Tri- and Tetra-ortho-Substituted Biaryls via Lithium Cuprate-Catalyzed Reductive Desymmetrization of Isophthaldehydes

Abstract

Polyfunctionalized chiral biaryls, especially those with dense ortho substitution patterns, are important building blocks for catalysts, pharmaceuticals, and advanced materials. Stereoselective synthesis of these congested architectures while simultaneously introducing multiple sites for further modification is highly sought after. Here, we report that a combination of an aziridinyl methanol-derived tetradentate ligand and a lithium cuprate salt can differentiate between the pair of aldehydes in biaryl isophthaldehydes to enable a desymmetric hydrosilylation. The bimetallic synergy within the ligand pocket delivers excellent enantiocontrol not only for structurally diverse tri-ortho-substituted isophthaldehydes from axis-forming cross-coupling but also for polyaldehydes prepared via the “plane-to-axis” ozonolysis of pyrenes.

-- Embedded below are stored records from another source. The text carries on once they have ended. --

Ltac bal_solve :=
  cbn [returns mret res_ret balanced height bal elems] in *;
  repeat (progress (rewrite <-?app_assoc); cbn [app]);
  split_and?; try done; bal_heights; try lia.

(** A node whose left subtree is two levels higher, the left one leaning left. *)
Lemma left_double_spec d ld ll lr r b lb :
  balanced ll → balanced lr → balanced r →
  lb = height lr - height ll → lb = 1 → height lr = height r + 1 →
  returns (left_double d ld ll lr r b lb) (λ t, balanced t ∧ bal t = 0 ∧
    height t = height r + 2 ∧ elems t = elems ll ++ ld :: elems lr ++ d :: elems r).
Proof.
  intros Hll Hlr Hr Hlb H1 Hh. destruct lr as [|rd rl rr rb].
  { cbn [height] in *. pose proof (height_nonneg r). lia. }
  unfold left_double, left_switch. bal_cases. cbn [height] in *.
  assert (rb = -1 ∨ rb = 0 ∨ rb = 1) as [->|[->| ->]] by lia;
    cbn [Z.eqb Pos.eqb Z.opp avlRotateLeft avlRotateRight mbind res_bind]; bal_solve.
Qed.

Lemma right_double_spec d l rd rl rr b rb :
  balanced l → balanced rl → balanced rr →
  rb = height rr - height rl → rb = -1 → height rl = height l + 1 →
  returns (right_double d l rd rl rr b rb) (λ t, balanced t ∧ bal t = 0 ∧
    height t = height l + 2 ∧ elems t = elems l ++ d :: elems rl ++ rd :: elems rr).
Proof.
  intros Hl Hrl Hrr Hrb H1 Hh. destruct rl as [|ld ll lr lb].
  { cbn [height] in *. pose proof (height_nonneg l). lia. }
  unfold right_double, right_switch. bal_cases. cbn [height] in *.
  assert (lb = -1 ∨ lb = 0 ∨ lb = 1) as [->|[->| ->]] by lia;
    cbn [Z.eqb Pos.eqb Z.opp avlRotateLeft avlRotateRight mbind res_bind]; bal_solve.
Qed.

(** ** Insertion *)

(** What an insertion that reports [taller] has done to a subtree. *)
Definition grown (t t' : AVLTreeNode) (taller : Z) : Prop :=
  taller = 0 ∧ height t' = height t ∨
  taller = 1 ∧ height t' = height t + 1 ∧ (t = NoNode ∨ bal t' ≠ 0).

Lemma left_inserted_spec d l l' r b taller :
  balanced (TreeNode d l r b) → balanced l' → grown l l' taller →
  returns (left_inserted d l' r b taller) (λ '(t, taller'),
    balanced t ∧ elems t = elems l' ++ d :: elems r ∧ grown (TreeNode d l r b) t taller').
Proof.
  intros Hb Hl' Hg. cbn [balanced] in Hb. destruct Hb as (Hl & Hr & Eb & Hbd).
  unfold left_inserted, grown in *.
  destruct Hg as [[-> Hh]|(-> & Hh & Hg)]; cbn [Z.eqb negb].
  { cbn [returns mret res_ret balanced elems height]. split_and!; try done; lia. }
  assert (b = -1 ∨ b = 0 ∨ b = 1) as [Hc|[Hc|Hc]] by lia; rewrite Hc in *; cbn [Z.eqb Pos.eqb Z.opp].
  - destruct l' as [|ld ll lr lb]; [cbn [height] in Hh; pose proof (height_nonneg l); lia|].
    cbn [avlLeftBalanceWhenInsert]. cbn [balanced bal] in *. destruct Hl' as (Hll & Hlr & Elb & Hlb).
    assert (lb = -1 ∨ lb = 0 ∨ lb = 1) as [Hd|[Hd|Hd]] by lia; rewrite Hd in *; cbn [Z.eqb Pos.eqb Z.opp].
    + cbn [avlRotateRight mbind res_bind]. bal_solve.
    + destruct Hg as [->|]; [|done]. cbn [height] in *. bal_heights. lia.
    + apply returns_bind. cbn [height] in *. eapply returns_mono; [apply left_double_spec; bal_heights; done || lia|].
      intros t (Ht & _ & Hht & Het). bal_solve.
  - cbn [returns mret res_ret balanced elems height bal]. bal_heights. split_and!; try done; lia.
  - cbn [returns mret res_ret balanced elems height bal]. bal_heights. split_and!; try done; lia.
Qed.

Lemma right_inserted_spec d l r r' b taller :
  balanced (TreeNode d l r b) → balanced r' → grown r r' taller →
  returns (right_inserted d l r' b taller) (λ '(t, taller'),
    balanced t ∧ elems t = elems l ++ d :: elems r' ∧ grown (TreeNode d l r b) t taller').
Proof.
  intros Hb Hr' Hg. cbn [balanced] in Hb. destruct Hb as (Hl & Hr & Eb & Hbd).
  unfold right_inserted, grown in *.
  destruct Hg as [[-> Hh]|(-> & Hh & Hg)]; cbn [Z.eqb negb].
  { cbn [returns mret res_ret balanced elems height]. split_and!; try done; lia. }
  assert (b = -1 ∨ b = 0 ∨ b = 1) as [Hc|[Hc|Hc]] by lia; rewrite Hc in *; cbn [Z.eqb Pos.eqb Z.opp].
  - cbn [returns mret res_ret balanced elems height bal]. bal_heights. split_and!; try done; lia.
  - cbn [returns mret res_ret balanced elems height bal]. bal_heights. split_and!; try done; lia.
  - destruct r' as [|rd rl rr rb]; [cbn [height] in Hh; pose proof (height_nonneg r); lia|].
    cbn [avlRightBalanceWhenInsert]. cbn [balanced bal] in *. destruct Hr' as (Hrl & Hrr & Erb & Hrb).
    assert (rb = -1 ∨ rb = 0 ∨ rb = 1) as [Hd|[Hd|Hd]] by lia; rewrite Hd in *; cbn [Z.eqb Pos.eqb Z.opp].
    + apply returns_bind. cbn [height] in *. eapply returns_mono; [apply right_double_spec; bal_heights; done || lia|].
      intros t (Ht & _ & Hht & Het). bal_solve.
    + destruct Hg as [->|]; [|done]. cbn [height] in *. bal_heights. lia.
    + cbn [avlRotateLeft mbind res_bind]. bal_solve.
Qed.

(** ** Deletion *)

Definition shrunk (t t' : AVLTreeNode) (shorter : Z) : Prop :=
  (shorter = 0 ∨ shorter = 1) ∧ height t' = height t - shorter.

Lemma left_deleted_spec d d' l l' r b shorter :
  balanced (TreeNode d l r b) → balanced l' → shrunk l l' shorter →
  returns (left_deleted d' l' r b shorter) (λ '(t, shorter'),
    balanced t ∧ elems t = elems l' ++ d' :: elems r ∧ shrunk (TreeNode d l r b) t shorter').
Proof.
  intros Hb Hl' [Hs Hh]. cbn [balanced] in Hb. destruct Hb as (Hl & Hr & Eb & Hbd).
  unfold left_deleted, shrunk in *.
  destruct Hs as [->| ->]; cbn [Z.eqb negb].
  { cbn [returns mret res_ret balanced elems height]. split_and!; try done; lia. }
  assert (b = -1 ∨ b = 0 ∨ b = 1) as [Hc|[Hc|Hc]] by lia; rewrite Hc in *; cbn [Z.eqb Pos.eqb Z.opp].
  - cbn [returns mret res_ret balanced elems height bal]. bal_heights. split_and!; try done; lia.
  - cbn [returns mret res_ret balanced elems height bal]. bal_heights. split_and!; try done; lia.
  - destruct r as [|rd rl rr rb]; [cbn [height] in *; bal_heights; lia|].
    cbn [avlRightBalanceWhenDelete]. cbn [balanced bal] in *. destruct Hr as (Hrl & Hrr & Erb & Hrb).
    assert (rb = -1 ∨ rb = 0 ∨ rb = 1) as [Hd|[Hd|Hd]] by lia; rewrite Hd in *; cbn [Z.eqb Pos.eqb Z.opp].
    + apply returns_bind. cbn [height] in *. eapply returns_mono; [apply right_double_spec; bal_heights; done || lia|].
      intros t (Ht & _ & Hht & Het). bal_solve.
    + cbn [avlRotateLeft mbind res_bind]. bal_solve.
    + cbn [avlRotateLeft mbind res_bind]. bal_solve.
Qed.
(* ===== verification/HashTable.v ===== *)
(** libs/fastcommon/src/hash.c, the hash table.

    Memory is the heap of CMemory.v: a node's block is the one [malloc] gave for
    its header, key and value, its record [HashData] has the fields and the key,
    and the value is where the pointer says, in the node's block or in the
    client's memory. A chain is the list of its nodes and the bucket array the
    list of the chains. The table is passed on from call to call; the locks the
    calling thread holds are part of it. *)
From S2P Require Import Prelude CDouble CMemory.
From Corelib Require Import SpecFloat.

(** * Code *)

Abbreviation HM := (M unit).
Abbreviation hheap := (heap unit).

Definition ENOENT : Z := 2.
Definition ENOMEM : Z := 12.
Definition EEXIST : Z := 17.
Definition EINVAL : Z := 22.
Definition ENOSPC : Z := 28.

Definition sizeof_pointer : Z := 8.
Definition sizeof_HashData : Z := 32.
Definition sizeof_unsigned : Z := 4.

(** [int64_t] arithmetic: overflow is undefined, conversion from [size_t] wraps. *)
Definition in_int64 (z : Z) : bool := (- 2 ^ 63 <=? z) && (z <=? INT64_MAX).
Definition cint64 (z : Z) : res Z := if in_int64 z then Done z else Undef.

Definition lint (z : Z) : HM Z := lift (cint z).

(** [node] is the block of the node. *)
Record HashData := mkData {
  node : Z;
  key : list Z;
  value_len : Z;
  malloc_value_size : Z;
  value : ptr }.

Definition key_len (d : HashData) : Z := zlen (key d).

Definition CALC_NODE_MALLOC_BYTES (key_len value_size : Z) : Z := u64 (sizeof_HashData + key_len + value_size).

Definition MEM_ALIGN (x : Z) : res Z := y ← cint (x + 7); Done (Z.land y (Z.lnot 7)).

Definition prime_array : list Z :=
  [1; 3; 17; 37; 79; 163; 331; 673; 1361; 2729; 5471; 10949; 21911; 43853; 87719; 175447;
   350899; 701819; 1403641; 2807303; 5614657; 11229331; 22458671; 44917381; 89834777;
   179669557; 359339171; 718678369; 1437356741; 2147483647].

Definition PRIME_ARRAY_SIZE : Z := 30.

(** What [capacity] points at: an element of [prime_array], or an [unsigned int]
    that [hash_best_op] allocated, with its value. *)
Inductive capacity_ptr :=
| Prime (i : Z)
| Malloced (block c : Z).

Definition capacity_at (p : option capacity_ptr) : res Z :=
  match p with
  | None => Undef
  | Some (Prime i) => load prime_array i
  | Some (Malloced _ c) => Done c
  end.

Record HashArray := mkHash {
  buckets : option (Z * list (list HashData));
  item_count : Z;
  capacity : option capacity_ptr;
  load_factor : spec_float;
  max_bytes : Z;
  bytes_used : Z;
  is_malloc_capacity : bool;
  is_malloc_value : bool;
  lock_count : Z;
  locks : option Z;
  held : list Z }.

This strategy further exploits the reactivity of the resulting primary alcohol and remaining aldehyde to accommodate divergent postreduction transformations. Notably, the bismethylene-biaryl product generated by desymmetrization, with its four readily modifiable ortho positions, offers modular access to biaryl frameworks bearing diverse functionalities and structural features for broad applications.